Le ragioni che sono alla base della promozione della proposta di legge di iniziativa popolare e la sua diversita' rispetto alla recente delibera di Giunta Regionale sulla valorizzazione del comprensorio, è stata al centro dell'intervento del Comitato cittadino Si Può Fare che ha sottolineato come, pur rifacendosi a uno spirito di multifunzionalità, la delibera della Regione vada in direzione opposta a quanto proposto dalla legge di iniziativa popolare di riordino del complesso e non si coordini con le normative esistenti.

"La delibera approvata a dicembre dalla Giunta Regionale lascia la gestione del complesso al solo arbitrio della ASL Roma 1 partendo dal presupposto, scorretto, che solo 12 padiglioni su 37 siano di proprietà della Regione e che si possano ignorare le norme tecniche del Paino Regolatore” - dichiara Chiara Cavallaro del Comitato - e prosegue ricordando “lo sconcerto dei cittadini e cittadine firmatarie di fronte al rinvio per mesi, senza alcuna informativa o comunicazione, della discussione della proposta di legge”.

E' quindi con una certa cautela e perplessità che sono state accolte le aperture dell'Assessora al Bilancio e Patrimonio Sartore che, nel ribadire l’intento per una valorizzazione del complesso, pur prendendo atto delle diverse conclusioni in merito alla proprietà dei padiglioni, si è dichiarata disponibile a valutare le esigenze espresse dal Municipio, il processo partecipativo, la necessità di salvaguardia del Parco e delle iniziative di imprenditoria sociale, auspicando inoltre che sia possibile, nel prossimo mese, giungere alla apertura dell'Ostello.

Di tutto questo se ne parlera' ancora sabato 25 febbraio, ore 15.30, alla Assemblea Pubblica indetta dal Municipio XIV presso il Padiglione 90 del Santa Maria della Pietà.

Ieri 17 gennaio il Presidente della Commissione Bilancio e Patrimonio della Regione, Simone Lupi ha incontrato l'Urban Center del XIV Municipio sul complesso del S. Maria della Pietà.

Ferdinando Suraci, a nome dell'Urban Center, ha illustrato al Presidente in carica da luglio 2016 lo stato del processo di discussione della proposta di Legge di iniziativa Popolare sulla progettazione e gestione partecipata del complesso del Santa Maria della Pietà (n. 304 del 2015), ha ricordato la deliberazione del Comune di Roma del luglio 2015 (finalizzata all'attivazione di un Protocollo di Intesa con la Regione Lazio per l'attuazione della centralità urbana del Santa Maria della Pietà) e la richiesta di audizione del febbraio 2016.

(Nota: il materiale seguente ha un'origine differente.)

Lemma commits_batch_records a base i es batch k st P :
  is_u64 (base + i) -> is_u64 (base + i + Z.of_nat (length es)) ->
  (forall ebs st1, rs_view st1 = rs_view st -> rs_cipher st1 = rs_cipher st ->
     Forall2 (fun eb e => opens_to (rs_cipher st) eb e) ebs es ->
     commits (k (batch ++ record_puts a (base + i) ebs)) st1 P) ->
  commits (batch_records a base i es batch ≫= k) st P.
Proof.
  revert i batch st. induction es as [|e es IH]; intros i batch st Hlo Hhi Hk; simpl.
  - apply commits_ret. specialize (Hk [] st eq_refl eq_refl (List.Forall2_nil _)).
    by rewrite app_nil_r in Hk.
  - apply commits_assoc, commits_seal. intros eb st1 Hv Hc Hb.
    cbn [length] in Hhi. rewrite u64_add_small by done. apply IH.
    { unfold is_u64 in *. lia. }
    { unfold is_u64 in *. lia. }
    intros ebs st2 Hv2 Hc2 Hall.
    rewrite <-app_assoc. cbn [app].
    replace (base + (i + 1))%Z with (base + i + 1)%Z by lia.
    apply (Hk (eb :: ebs)); [congruence|congruence|]. constructor; [done|]. by rewrite Hc in Hall.
Qed.

Lemma record_puts_lookup a base ebs m s :
  is_u64 s -> is_u64 base -> is_u64 (base + Z.of_nat (length ebs)) ->
  apply_batch m (record_puts a base ebs) !! (cf_RECORD, record_key a s)
  = match (if decide (base <= s)%Z then ebs !! Z.to_nat (s - base) else None) with
    | Some eb => Some eb
    | None => m !! (cf_RECORD, record_key a s)
    end.
Proof.
  intros Hs. revert base m. induction ebs as [|eb ebs IH]; intros base m Hb Hn.
  { simpl. by case_decide. }
  cbn [length] in Hn. cbn [record_puts].
  change (apply_batch m (BatchPut cf_RECORD (record_key a base) eb :: record_puts a (base + 1) ebs))
    with (apply_batch (<[(cf_RECORD, record_key a base) := eb]> m) (record_puts a (base + 1) ebs)).
  rewrite IH; [|unfold is_u64 in *; lia..].
  destruct (decide (s = base)) as [->|Hne].
  { rewrite decide_False, decide_True, Z.sub_diag by lia. simpl. by rewrite lookup_insert_eq. }
  rewrite lookup_insert_ne; cycle 1.
  { intros E. key_eq E. by apply record_key_inj in E as [_ <-]. }
  destruct (decide (base <= s)%Z) as [Hle|Hle].
  - rewrite decide_True by lia.
    replace (Z.to_nat (s - base)) with (S (Z.to_nat (s - (base + 1)))) by lia. done.
  - by rewrite decide_False by lia.
Qed.

Lemma record_puts_keys a base ebs cf k :
  cf <> cf_RECORD -> Forall (fun op => op_key op <> (cf, k)) (record_puts a base ebs).
Proof.
  intros Hcf. revert base. induction ebs as [|eb ebs IH]; intros base; constructor; [|apply IH].
  simpl. intros [= E _]. by apply Hcf.
Qed.

Lemma record_puts_of_agent a base ebs :
  is_u64 base -> is_u64 (base + Z.of_nat (length ebs)) -> batch_of_agent a (record_puts a base ebs).
Proof.
  revert base. induction ebs as [|eb ebs IH]; intros base Hb Hn; constructor.
  - by apply (ak_record _ _ base).
  - cbn [length] in Hn. apply IH; unfold is_u64 in *; lia.
Qed.
Lemma pres_record_all slots : pres (length slots) (record_all k slots).
Proof.
  induction slots as [|[slot effect] rest IH]; cbn [record_all]; [apply pres_ret|].
  replace (length ((slot, effect) :: rest)) with (1 + (length rest + 0)) by (cbn; lia).
  apply pres_bind.
  { destruct (au_action slot) as [action|]; [|apply pres_ret].
    destruct effect as [effect|]; [|apply pres_fails].
    apply (pres_bind k demand 1 0); [apply pres_record_execution|]. intros x. apply pres_ret. }
  intros executed. apply pres_bind; [apply IH|]. intros more. apply pres_ret.
Qed.

Lemma authorize_all_length proposals rc st aus st' :
  authorize_all k proposals rc st = (Ok aus, st') -> length aus = length proposals.
Proof.
  revert st aus st'. induction proposals as [|proposal rest IH]; intros st aus st' Hr;
    cbn [authorize_all] in Hr; [by injection Hr as <- _|].
  apply stm_bind_Ok in Hr as (now & s1 & _ & Hr). apply stm_bind_Ok in Hr as (tx & s2 & _ & Hr).
  apply stm_bind_Ok in Hr as (en & s3 & _ & Hr). apply stm_bind_Ok in Hr as (au & s4 & _ & Hr).
  apply stm_bind_Ok in Hr as (more & s5 & Hm & Hr). injection Hr as <- _. cbn. f_equal. by eapply IH.
Qed.
Lemma emits_process_many proposals :
  emits (process_many k proposals : K (list ProcessResult)) (fun r evs =>
    batch_trace evs /\ forall res, r = Ok res -> batch_ok proposals res evs).
Proof.
  assert (only_appends []) as Hnil by apply Forall_nil_2.
  assert (forall evs, only_appends evs -> batch_trace evs) as Hpre.
  { intros evs Ho. exists evs, [], []. split_and!; [by rewrite !app_nil_r|done|done|constructor]. }
  unfold process_many. destruct proposals as [|p0 rest].
  { apply emits_ret. split; [by apply Hpre|]. intros res [= <-]. by exists [], [], []. }
  set (proposals := p0 :: rest) in *.
  apply emits_silent_bind; [apply silent_load_caps|by intros; split; [apply Hpre|]|]. intros rc.
  eapply emits_bind; [apply emits_authorize_all|by intros e evs [Ho _]; split; [apply Hpre|]|].
  intros aus evs1 [Ho1 Haus]. destruct (Haus aus eq_refl) as (dec & -> & Hdec & ->). clear Haus. cbn zeta.
  apply emits_silent_bind; [unfold create_workspace; auto with silent
                           |by intros; rewrite app_nil_r; split; [apply Hpre|]|].
  intros _. eapply emits_bind; [apply plan_slots_run
                               |by intros e evs [-> _]; rewrite app_nil_r; split; [apply Hpre|]|].
  intros plan evs2 [-> Hplan]. specialize (Hplan plan eq_refl).
  assert (forall evs, evs `prefix_of` (Ev_dispatch <$> (dp_action <$> plan.2)) ->
    Forall (fun ev => exists a e, ev = Ev_dispatch a /\ Ev_append e ∈ mjoin (decision_events <$> dec)
                                  /\ approves e a) evs) as Hd.
  { intros evs [l Hl]. apply Forall_forall. intros ev Hev.
    assert (ev ∈ Ev_dispatch <$> (dp_action <$> plan.2)) as Hin by (rewrite Hl; set_solver).
    apply list_elem_of_fmap in Hin as (a & -> & Ha).
    destruct (approved_of_decided proposals dec a Hdec) as (e & He & Hap); [|by exists a, e].
    eapply elem_of_submseteq; [exact Ha|]. apply sublist_submseteq, Hplan. }
  eapply emits_bind; [apply emits_execute_all|..].
  { intros e evs [Hev _]. split; [|done]. exists (mjoin (decision_events <$> dec)), evs, [].
    split_and!; [by rewrite app_nil_r|done|done|by apply Hd]. }
  intros effects evs3 [Hev3 Hok3]. eapply emits_mono; [apply emits_record_all|].
  intros r evs4 [Ho4 Hok4]. split.
  { exists (mjoin (decision_events <$> dec)), evs3, evs4. split_and!; [done|done|done|by apply Hd]. }
  intros res ->. destruct (Hok4 res eq_refl) as (xs & Hran & -> & ->).
  rewrite fst_zip in * by (rewrite fill_slots_length, (pl_length _ _ _ _ Hplan), length_replicate; lia).
  exists dec, (dp_action <$> plan.2), xs. split_and!; [done|apply Hplan|done| |done].
  destruct (Hok3 effects eq_refl) as [-> _]. done.
Qed.

Lemma batch_trace_approved evs : batch_trace evs -> approved_dispatches evs.
Proof.
  intros (l1 & l2 & l3 & -> & H1' & H3' & H2'). rewrite app_assoc.
  apply approved_snoc_appends; [|done]. apply approved_app; [by apply only_appends_approved|].
  intros m1 a m2 ->. apply Forall_app in H2' as [_ H2'].
  apply Forall_cons in H2' as [(a' & e & [= <-] & He & Ha) _]. exists e. split; [set_solver|done].
Qed.
End Pipeline.
Lemma emits_system tx : emits (write_system_record k tx : K Z) (fun _ evs => only_appends evs).
Proof.
  unfold write_system_record. generalize MAX_RETRIES. intros retries.
  induction retries as [|retries IH]; intros st r st' Hrun; cbn [write_system_record_from] in Hrun;
    destruct (append_system_record_once k tx st) as [r1 st1] eqn:Ea;
    destruct (emits_system_once tx _ _ _ Ea) as (evs & He & Ho);
    destruct r1 as [seq|[|err]]; try (injection Hrun as <- <-; by exists evs).
  destruct (emits_silent_bind sync (fun _ => write_system_record_from k retries tx) _ silent_sync
    (fun e => Forall_nil_2 _) (fun _ => IH) _ _ _ Hrun) as (evs' & He' & Ho').
  exists (evs ++ evs'). rewrite He', He, app_assoc. split; [done|]. by apply Forall_app.
Qed.

(** A processed transaction is in an appended entry. *)
Definition recorded {A} (tx : Transaction) (r : result KernelError A) (evs : list KernelEvent) : Prop :=
  match r with Ok _ => exists e, Ev_append e ∈ evs /\ re_tx e = tx | Err _ => True end.

Lemma emits_process_tx tx s :
  emits (process_tx k tx s : K ProcessResult) (fun r evs => evs = [] /\
    match r with Ok res => re_tx (pr_entry res) = tx | Err _ => True end).
Proof.
  unfold process_tx. apply emits_silent_bind; [apply silent_load_window|done|]. intros w.
  apply emits_lift_bind; [done|]. intros ch _. cbn zeta. destruct (tx_type tx); try (by apply emits_ret).
  - apply emits_lift_bind; [done|]. intros u _. by apply emits_ret.
  - apply emits_silent_bind; [auto with silent|done|]. intros p.
    apply emits_silent_bind; [by apply silent_modify|done|]. intros _. by apply emits_ret.
Qed.
(* ===== verification/Subagent.v ===== *)
(** Subagents: what a parent hands to a child it spawns.

    - the shared request and result data ([aura-core-types/src/types/subagent.rs]);
    - the bundled kinds ([aura-agent-subagent/src/registry.rs]);
    - the derivation of a child's specification from its parent and the
      caller's overrides ([derivation.rs] with [manifest.rs], [overrides.rs],
      [parent.rs], [spec.rs], [errors.rs]);
    - the translation of a dispatch request into derivation inputs
      ([adapters.rs]) and the [task] tool that builds the request
      ([aura-tools/src/agents/task.rs], [executor.rs]).

    The theorems show that a derived child is confined by its parent, that a
    derivation fails on exactly the documented violations in the order of the
    checks, and that nested [task] spawns have bounded depth. *)
From S2P Require Import Prelude Values Utf8 Modes Permissions CoreTypes.
From stdpp Require Import list.
From Stdlib Require Import Strings.Byte.

(** * Requests and results ([types/subagent.rs]) *)
Definition DEFAULT_SUBAGENT_TIMEOUT_MS : Z := 300000.
Definition MAX_TURNS : Z := 300.

(** [aura_core_types::SubagentBudget]. *)
Record KindBudget := {
  kb_max_iterations : Z;
  kb_max_tokens : option Z;
  kb_timeout_ms : Z;
}.
Definition KindBudget_default : KindBudget :=
  {| kb_max_iterations := MAX_TURNS; kb_max_tokens := None;
     kb_timeout_ms := DEFAULT_SUBAGENT_TIMEOUT_MS |}.

Record SubagentKindSpec := {
  sk_name : string;
  sk_description : string;
  sk_system_prompt : string;
  sk_allowed_tools : list string;
  sk_allowed_capabilities : list Capability;
  sk_readonly : bool;
  sk_default_model : option string;
  sk_budget : KindBudget;
}.
(** * Stopping *)

(** Stopping a hosted agent removes exactly the agent and its descendants and
    leaves every other entry as it was; each removed agent's token is cancelled,
    and each caller waiting on a message queued in the subtree is told that the
    agent was cancelled. *)
Theorem stop_removes_subtree h target evs h' :
  lifecycle target LifecycleAction_Stop h = (Ok evs, h') ->
  (forall a e, hs_agents h' !! a = Some e <->
     hs_agents h !! a = Some e /\ a <> target /\ ~ (target ∈ e_chain e))
  /\ (forall a e, hs_agents h !! a = Some e -> a = target \/ target ∈ e_chain e ->
       HostEvent_cancel (e_stop e) ∈ evs
       /\ forall env w, env ∈ entry_queue e -> en_waiter env = Some w ->
            HostEvent_answer w (cancelled a) ∈ evs).
Proof.
  unfold lifecycle. destruct (hs_agents h !! target) as [et|] eqn:He; [|done].
  destruct (e_body et); [done|].
  destruct (remove_subtree _ _ _) as [[m dropped] evs'] eqn:Hrem. intros [= <- <-]. cbn. split.
  - intros a e. rewrite (remove_subtree_lookup _ _ _ _ _ _ _ _ Hrem). unfold in_subtree. cbn.
    rewrite orb_false_iff, !bool_decide_eq_false. done.
  - intros a e Ha Hin. unfold remove_subtree in Hrem. injection Hrem as _ <- <-.
    assert ((a, e) ∈ List.filter (in_subtree target true) (map_to_list (hs_agents h))) as Hgone.
    { rewrite list_elem_of_In, List.filter_In, <-list_elem_of_In, elem_of_map_to_list.
      split; [done|]. unfold in_subtree. cbn. rewrite orb_true_iff, !bool_decide_eq_true. done. }
    split.
    + apply elem_of_app. left. rewrite list_elem_of_In, List.in_concat. eexists.
      split; [apply List.in_map_iff; exists (a, e); split; [reflexivity|by apply list_elem_of_In]|by left].
    + intros env w Henv Hw. apply elem_of_app. right. unfold notify_dropped.
      apply list_elem_of_omap. exists (a, env). rewrite Hw. split; [|done].
      rewrite list_elem_of_In, List.in_concat. eexists.
      split; [apply List.in_map_iff; exists (a, e); split; [reflexivity|by apply list_elem_of_In]|].
      apply list_elem_of_In, list_elem_of_fmap. eauto.
Qed.
Definition Message_user (text : string) : Message :=
  {| msg_role := Role_User; msg_content := [ContentBlock_Text text] |}.
Definition Message_assistant (text : string) : Message :=
  {| msg_role := Role_Assistant; msg_content := [ContentBlock_Text text] |}.
Definition Message_tool_results (results : list (string * ToolResultContent * bool)) : Message :=
  {| msg_role := Role_User;
     msg_content := (fun '(id, content, is_error) => ContentBlock_ToolResult id content is_error)
                      <$> results |}.
Definition text_content (m : Message) : string :=
  foldr String.append EmptyString (omap as_text (msg_content m)).
Definition tool_uses (m : Message) : list ContentBlock := List.filter is_tool_use (msg_content m).
Definition has_tool_use (m : Message) : bool := existsb is_tool_use (msg_content m).

(** * Tools *)
Record CacheControl := { cache_type : string }.
Record ToolDefinition := {
  td_name : string;
  td_description : string;
  td_input_schema : json;
  td_cache_control : option CacheControl;
  td_eager_input_streaming : option bool;
}.
Definition ToolDefinition_new (name description : string) (input_schema : json) : ToolDefinition :=
  {| td_name := name; td_description := description; td_input_schema := input_schema;
     td_cache_control := None; td_eager_input_streaming := None |}.
Inductive ToolChoice :=
| ToolChoice_Auto | ToolChoice_None | ToolChoice_Required | ToolChoice_Tool (name : string).

(** * Request primitives *)
Record ThinkingConfig := { budget_tokens : Z }.
Inductive ThinkingEffort :=
| ThinkingEffort_Off | ThinkingEffort_Minimal | ThinkingEffort_Low | ThinkingEffort_Medium
| ThinkingEffort_High | ThinkingEffort_XHigh | ThinkingEffort_Max.
#[export] Instance ThinkingEffort_eq_dec : EqDecision ThinkingEffort.
Proof. solve_decision. Defined.

Definition from_wire (s : string) : option ThinkingEffort :=
  let w := to_ascii_lowercase (trim s) in
  if bool_decide (w = "off") then Some ThinkingEffort_Off
  else if bool_decide (w = "minimal") then Some ThinkingEffort_Minimal
  else if bool_decide (w = "low") then Some ThinkingEffort_Low
  else if bool_decide (w = "medium") then Some ThinkingEffort_Medium
  else if bool_decide (w = "high") then Some ThinkingEffort_High
  else if bool_decide (w = "xhigh") then Some ThinkingEffort_XHigh
  else if bool_decide (w = "max") then Some ThinkingEffort_Max
  else None.
Definition reasoning_effort_wire (e : ThinkingEffort) : option string :=
  match e with
  | ThinkingEffort_Off => None
  | ThinkingEffort_Minimal => Some "minimal"
  | ThinkingEffort_Low => Some "low"
  | ThinkingEffort_Medium => Some "medium"
  | ThinkingEffort_High => Some "high"
  | ThinkingEffort_XHigh => Some "xhigh"
  | ThinkingEffort_Max => Some "max"
  end.

Inductive PromptCacheRetention := PromptCacheRetention_InMemory | PromptCacheRetention_Hours24.
Definition retention_wire (r : PromptCacheRetention) : string :=
  match r with PromptCacheRetention_InMemory => "in_memory" | PromptCacheRetention_Hours24 => "24h" end.

Inductive ModelRequestKind :=
| ModelRequestKind_Chat | ModelRequestKind_ProjectToolSpecGen
| ModelRequestKind_ProjectToolTaskExtract | ModelRequestKind_DevLoopBootstrap
| ModelRequestKind_DevLoopContinuation | ModelRequestKind_Auxiliary.
#[export] Instance ModelRequestKind_eq_dec : EqDecision ModelRequestKind.
Proof. solve_decision. Defined.
Definition ModelRequestKind_debug (k : ModelRequestKind) : string :=
  match k with
  | ModelRequestKind_Chat => "Chat"
  | ModelRequestKind_ProjectToolSpecGen => "ProjectToolSpecGen"
  | ModelRequestKind_ProjectToolTaskExtract => "ProjectToolTaskExtract"
  | ModelRequestKind_DevLoopBootstrap => "DevLoopBootstrap"
  | ModelRequestKind_DevLoopContinuation => "DevLoopContinuation"
  | ModelRequestKind_Auxiliary => "Auxiliary"
  end.
Record ModelRequestMetadata := { md_kind : option ModelRequestKind }.

(** The one [ReasonerError] the request layer raises. *)
Inductive RequestError := RequestError_Internal (message : string).

Definition ModelName_try_new (name : string) : result RequestError string :=
  if trim_is_empty name then Err (RequestError_Internal "model name must not be empty") else Ok name.
Definition MaxTokens_try_new (value : Z) : result RequestError Z :=
  if (value =? 0)%Z then Err (RequestError_Internal "max_tokens must be > 0") else Ok value.

(** [f32]. *)
Definition f32_lit (num den : Z) : spec_float :=
  SFdiv 24 128 (binary_normalize 24 128 num 0 false) (binary_normalize 24 128 den 0 false).
Definition f32_is_finite (v : spec_float) : bool :=
  match v with S754_zero _ | S754_finite _ _ _ => true | _ => false end.
Definition Temperature_try_new (display : spec_float -> string) (value : spec_float)
  : result RequestError spec_float :=
  if f32_is_finite value && SFleb (f32_lit 0 1) value && SFleb value (f32_lit 2 1) then Ok value
  else Err (RequestError_Internal
              ("temperature " +++ display value +++ " is outside the allowed range 0.0..=2.0")).

Definition MAX_PROMPT_CACHE_KEY_LEN : Z := 64.

Section Request.
Context `{Hhash : Blake3} `{Hhex : Hex} `{Hjson : !Serde json}.

(** [blake3::Hash::to_hex] is lower-case hexadecimal, as [hex::encode]. *)
Definition clamp_prompt_cache_key (key : string) : string :=
  if (str_len key <=? MAX_PROMPT_CACHE_KEY_LEN)%Z then key
  else
    let hash := hex_encode (arr_bytes (blake3_hash (string_to_bytes key))) in
    let digest := String.substring 0 32 hash in
    let prefix := default EmptyString (head (split_on ":"%char key)) in
    let max_prefix := (MAX_PROMPT_CACHE_KEY_LEN - str_len digest - 1)%Z in
    chars_take (Z.to_nat max_prefix) prefix +++ ":" +++ digest.

(** * The request and its builder *)
Record ModelRequestData := {
  mr_model : string;
  mr_system : string;
  mr_messages : list Message;
  mr_tools : list ToolDefinition;
  mr_tool_choice : ToolChoice;
  mr_max_tokens : Z;
  mr_temperature : option spec_float;
  mr_thinking : option ThinkingConfig;
  mr_thinking_effort : option ThinkingEffort;
  mr_parallel_tool_use : bool;
  mr_auth_token : option string;
  mr_upstream_provider_family : option string;
  mr_extra_headers : list (string * string);
  mr_aura_project_id : option string;
  mr_aura_agent_id : option string;
  mr_aura_session_id : option string;
  mr_aura_org_id : option string;
  mr_prompt_cache_key : option string;
  mr_prompt_cache_retention : option PromptCacheRetention;
  mr_metadata : ModelRequestMetadata;
}.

Erano presenti all'incontro come parte integrante dell'Urban Center, l'Associazione “Ex lavanderia” da oltre 12 anni impegnata nella difesa del comprensorio, ed il Comitato cittadino Si può fare promotore della legge di iniziativa popolare regionale.

I comitati cittadini hanno denunciato lo stato insoddisfacente dell'iter legislativo, essendo da tempo scaduti i termini per la discussione in Commissione, soprattutto a fronte del fatto che la Giunta regionale ha approvato una delibera il 20 dicembre 2016 che si pone in netta contrapposizione con la proposta di legge.

Il Presidente Lupi, presentando le scuse istituzionali per il ritardo di questi mesi si è dichiarato disponibile ad audire entro breve tempo l'Urban Center del XIV -indicando il mese di gennaio- e di voler calendalizzare la proposta di legge di iniziativa popolare sull'uso pubblico del S. Maria della Pietà -indicando il mese di febbraio 2017- la cui discussione sarebbe dovuta cominciare 6 mesi fa.

Era presente all'incontro anche l'Assessore alle Politiche Sociali e alla Partecipazione del XIV Municipio Andrea Maggi.